MacDonald’s legal team has filed multiple appeals and legal motions on his behalf beginning in 1985 when a judge denied his request for a new trial.
In 2012, U.S. District Judge James C. Fox held a hearing to determine whether MacDonald should get a new trial after the defense claimed that new evidence centered around Helena Stoeckley, a woman who had repeatedly confessed to the crime over the years and then recanted, had been discovered.
But the court ultimately denied the request for a new trial in 2014. MacDonald appealed the decision, but a three-panel judge in the 4th Circuit Court of Appeals rejected the appeal in 2018, Star News Online reports.
Over the years, MacDonald has garnered public support from many who believe he was wrongly convicted of the heinous crimes, including Oscar-winning filmmaker and author Errol Morris, who wrote the book “A Wilderness of Error” — and which the FX docuseries is based on — in 2012.
“The evidence is neither clear nor convincing,” Morris once told CNN. “There are many things about this case that rub me the wrong way, but principal among them was how the jury was asked to make decisions about his guilt or innocence with incomplete evidence, evidence that was withheld, corrupted and suppressed.”

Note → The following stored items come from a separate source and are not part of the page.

(** X10. After the main loop every count is positive: the duration of every
    artist entry and of every track entry of every year, the total duration
    and the stream count of every year present. *)
Theorem X10_counts_are_positive (L : runtime) (cfg : config)
    (records : list dict) :
  let st := aggregate L cfg records in
  (∀ y a v, (a, v) ∈ dd_get (artist_ms st) y → 0 < v)
  ∧ (∀ y t v, (t, v) ∈ dd_get (track_ms st) y → 0 < v)
  ∧ (∀ y v, (y, v) ∈ year_total_ms st → 0 < v)
  ∧ (∀ y n, (y, n) ∈ year_streams st → 0 < n).
Proof.
  intros st. subst st. rewrite aggregate_events_of_records.
  destruct (positive_run _ (normalized_positive L cfg records))
    as (Ha & Ht & Hy & Hs).
  split_and!.
  - intros y a v Hin. specialize (Ha y). rewrite Forall_forall in Ha.
    apply (Ha _ Hin).
  - intros y t v Hin. specialize (Ht y). rewrite Forall_forall in Ht.
    apply (Ht _ Hin).
  - intros y v Hin. rewrite Forall_forall in Hy. apply (Hy _ Hin).
  - intros y n Hin. rewrite Forall_forall in Hs. apply (Hs _ Hin).
Qed.

(** X11. Aggregation is additive over batches: after the records of two
    batches in a row, every year total, stream count, artist total and track
    total is the sum of what each batch gives alone, and so is [usable]. *)
Theorem X11_batches_add_up (L : runtime) (cfg : config)
    (batch1 batch2 : list dict) (y : Z) :
  let st := aggregate L cfg (batch1 ++ batch2) in
  let st1 := aggregate L cfg batch1 in
  let st2 := aggregate L cfg batch2 in
  counter_get (year_total_ms st) y
  = counter_get (year_total_ms st1) y + counter_get (year_total_ms st2) y
  ∧ counter_get (year_streams st) y
    = counter_get (year_streams st1) y + counter_get (year_streams st2) y
  ∧ (∀ a, counter_get (dd_get (artist_ms st) y) a
          = counter_get (dd_get (artist_ms st1) y) a
            + counter_get (dd_get (artist_ms st2) y) a)
  ∧ (∀ t, counter_get (dd_get (track_ms st) y) t
          = counter_get (dd_get (track_ms st1) y) t
            + counter_get (dd_get (track_ms st2) y) t)
  ∧ usable st = usable st1 + usable st2.
Proof.
  intros st st1 st2. subst st st1 st2.
  rewrite !aggregate_events_of_records, omap_app.
  rewrite !year_total_run, !year_streams_run, !usable_run.
  unfold of_year. rewrite filter_app, sum_ms_app, !length_app.
  split_and!; try lia.
  - intros a. rewrite !artist_run. unfold of_artist.
    by rewrite filter_app, sum_ms_app.
  - intros t. rewrite !track_run. unfold of_track.
    by rewrite filter_app, sum_ms_app.
Qed.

Hammond A. Beale, who served as a legal adviser in the military inquiry into the murders also told the outlet he believed MacDonald was “totally innocent.”
“This guy has not only lost his wife and kids but loses his career and ends up in prison for the rest of his life,” he said. “That’s horrendous.”
But others say MacDonald is just where he belongs.
“So many decent people have wasted so much time, energy, and money believing in MacD,” McGinnis once told the Press-Telegram before his death. “He suckered me for far too long, and he has suckered others for much longer.”
In 2019, the U.S. Supreme Court declined to take MacDonald’s case, thus ending his legal opportunities for appeal.
His next chance for freedom now is likely parole.
MacDonald first became eligible for parole in 1991; however, he did not have a parole hearing until more than a decade later in May 2005, according to the Fayetteville Observer. He was slated for another opportunity at parole this year, but it’s not clear whether a hearing was ever held or if it’s been pushed back as a result of the coronavirus pandemic.
For now, MacDonald remains behind bars.